(TASK):
Return the lines of the data below in which the string "assert" occurs.

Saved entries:

(** [Start] does not undo what it has done.  When it fails, some block of
    the map refused to start, the running flag stays clear, and every block
    is either as it was or started.  If every sink and every plain block
    can be started, they all have been started when a source fails; if a
    sink fails, no source and no plain block has been touched.  Since the
    running flag is clear, a [Stop] of the manager after the failure
    returns true and stops nothing. *)
Theorem PM_Start_failure_keeps_started_blocks (pm : PipelineManager) :
  blocks_ pm <> ∅ -> is_running_ pm = false ->
  snd (PM_Start Plain_Start pm) = false ->
  IsRunning (fst (PM_Start Plain_Start pm)) = false /\
  PM_Stop Plain_Stop (fst (PM_Start Plain_Start pm))
    = (fst (PM_Start Plain_Start pm), true) /\
  (exists n blk, GetBlock n pm = Some blk /\ snd (Block_Start Plain_Start blk) = false) /\
  (forall n blk, GetBlock n pm = Some blk ->
     GetBlock n (fst (PM_Start Plain_Start pm)) = Some blk \/
     GetBlock n (fst (PM_Start Plain_Start pm))
       = Some (fst (Block_Start Plain_Start blk))) /\
  ((forall n blk, GetBlock n pm = Some blk -> is_source blk = false ->
      snd (Block_Start Plain_Start blk) = true) ->
   forall n blk, GetBlock n pm = Some blk -> is_source blk = false ->
     GetBlock n (fst (PM_Start Plain_Start pm))
       = Some (fst (Block_Start Plain_Start blk))) /\
  ((exists n blk, GetBlock n pm = Some blk /\ is_sink blk = true /\
                  snd (Block_Start Plain_Start blk) = false) ->
   forall n blk, GetBlock n pm = Some blk -> is_sink blk = false ->
     GetBlock n (fst (PM_Start Plain_Start pm)) = Some blk).
Proof.
  intros Hne Hrun. unfold PM_Start, IsRunning, GetBlock.
  destruct (map_to_list_nonempty _ Hne) as (p & l & ->). rewrite Hrun.
  set (m := blocks_ pm).
  destruct (start_phase Plain_Start "sink" is_sink m pm)
    as (Hr1 & _ & Ho1 & Hi1 & Hok1 & Hf1); [intros n blk Hm _; exact Hm|].
  unfold sinks_of.
  destruct (start_blocks Plain_Start "sink"
              (List.filter (fun p => is_sink (snd p)) (blocks_in_order m)) pm)
    as [pm1 ok1]. cbn [fst snd] in *.
  destruct (start_phase Plain_Start "block" is_other m pm1)
    as (Hr2 & _ & Ho2 & Hi2 & Hok2 & Hf2).
  { intros n blk Hm Hf. rewrite Ho1; [exact Hm|]. rewrite Hm.
    destruct blk; cbn in *; congruence. }
  unfold others_of.
  destruct (start_blocks Plain_Start "block"
              (List.filter (fun p => is_other (snd p)) (blocks_in_order m)) pm1)
    as [pm2 ok2]. cbn [fst snd] in *.
  destruct (start_phase Plain_Start "source" is_source m pm2)
    as (Hr3 & _ & Ho3 & Hi3 & Hok3 & Hf3).
  { intros n blk Hm Hf. rewrite Ho2, Ho1; try exact Hm; rewrite Hm;
      destruct blk; cbn in *; congruence. }
  unfold sources_of.
  destruct (start_blocks Plain_Start "source"
              (List.filter (fun p => is_source (snd p)) (blocks_in_order m)) pm2)
    as [pm3 ok3]. cbn [fst snd] in *.
  assert (Hstop : forall pmx, is_running_ pmx = false ->
                              PM_Stop Plain_Stop pmx = (pmx, true)).
  { intros pmx Hx. unfold PM_Stop. rewrite Hx. reflexivity. }
  destruct ok1; cbn [negb fst snd].
  - destruct ok2; cbn [negb fst snd].
    + destruct ok3; cbn [negb fst snd]; [discriminate|]. intros _.
      assert (Hrun3 : is_running_ pm3 = false) by congruence.
      split; [exact Hrun3|]. split; [apply Hstop; exact Hrun3|].
      split; [destruct (Hf3 eq_refl) as (n & blk & Hm & _ & Hb); eauto|].
      assert (Hstarted : forall n blk, m !! n = Some blk -> is_source blk = false ->
                blocks_ pm3 !! n = Some (fst (Block_Start Plain_Start blk))).
      { intros n blk Hm Hsrc. rewrite Ho3 by (rewrite Hm; exact Hsrc).
        destruct blk as [t|k|b]; [discriminate| |].
        - rewrite Ho2 by (rewrite Hm; reflexivity).
          apply (Hi1 n (SinkBlock k) Hm eq_refl). reflexivity.
        - apply (Hi2 n (PlainBlock b) Hm eq_refl). reflexivity. }
      split; [|split].
      * intros n blk Hm. destruct (is_source blk) eqn:Hsrc.
        -- destruct (Hi3 n blk Hm Hsrc) as [[H | H] _]; [right | left]; exact H.
        -- right. apply Hstarted; assumption.
      * intros _. exact Hstarted.
      * intros (n0 & b0 & Hm0 & Hk0 & Hb0).
        destruct (Hi1 n0 b0 Hm0 Hk0) as [_ H1]. destruct (H1 eq_refl). congruence.
    + intros _.
      assert (Hrun2 : is_running_ pm2 = false) by congruence.
      split; [exact Hrun2|]. split; [apply Hstop; exact Hrun2|].
      split; [destruct (Hf2 eq_refl) as (n & blk & Hm & _ & Hb); eauto|].
      split; [|split].
      * intros n blk Hm. destruct blk as [t|k|b].
        -- left. rewrite Ho2, Ho1 by (rewrite Hm; reflexivity). exact Hm.
        -- right. rewrite Ho2 by (rewrite Hm; reflexivity).
           apply (Hi1 n (SinkBlock k) Hm eq_refl). reflexivity.
        -- destruct (Hi2 n (PlainBlock b) Hm eq_refl) as [[H | H] _];
             [right | left]; exact H.
      * intros Hall. exfalso.
        assert (Hok : false = true); [|discriminate].
        apply Hok2. intros n blk Hm Hk. apply (Hall n blk Hm).
        destruct blk; [discriminate | discriminate | reflexivity].
      * intros (n0 & b0 & Hm0 & Hk0 & Hb0).
        destruct (Hi1 n0 b0 Hm0 Hk0) as [_ H1]. destruct (H1 eq_refl). congruence.
  - intros _.
    assert (Hrun1 : is_running_ pm1 = false) by congruence.
    split; [exact Hrun1|]. split; [apply Hstop; exact Hrun1|].
    split; [destruct (Hf1 eq_refl) as (n & blk & Hm & _ & Hb); eauto|].
    assert (Huntouched : forall n blk, m !! n = Some blk -> is_sink blk = false ->
              blocks_ pm1 !! n = Some blk).
    { intros n blk Hm Hk. rewrite Ho1 by (rewrite Hm; exact Hk). exact Hm. }
    split; [|split].
    + intros n blk Hm. destruct (is_sink blk) eqn:Hk.
      * destruct (Hi1 n blk Hm Hk) as [[H | H] _]; [right | left]; exact H.
      * left. apply Huntouched; assumption.
    + intros Hall. exfalso.
      assert (Hok : false = true); [|discriminate].
      apply Hok1. intros n blk Hm Hk. apply (Hall n blk Hm).
      destruct blk; [discriminate | reflexivity | discriminate].
    + intros _. exact Huntouched.
Qed.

(OUTPUT FOR THIS TASK):
  assert (Hstop : forall pmx, is_running_ pmx = false ->
      assert (Hrun3 : is_running_ pm3 = false) by congruence.
      assert (Hstarted : forall n blk, m !! n = Some blk -> is_source blk = false ->
      assert (Hrun2 : is_running_ pm2 = false) by congruence.
        assert (Hok : false = true); [|discriminate].
    assert (Hrun1 : is_running_ pm1 = false) by congruence.
    assert (Huntouched : forall n blk, m !! n = Some blk -> is_sink blk = false ->
      assert (Hok : false = true); [|discriminate].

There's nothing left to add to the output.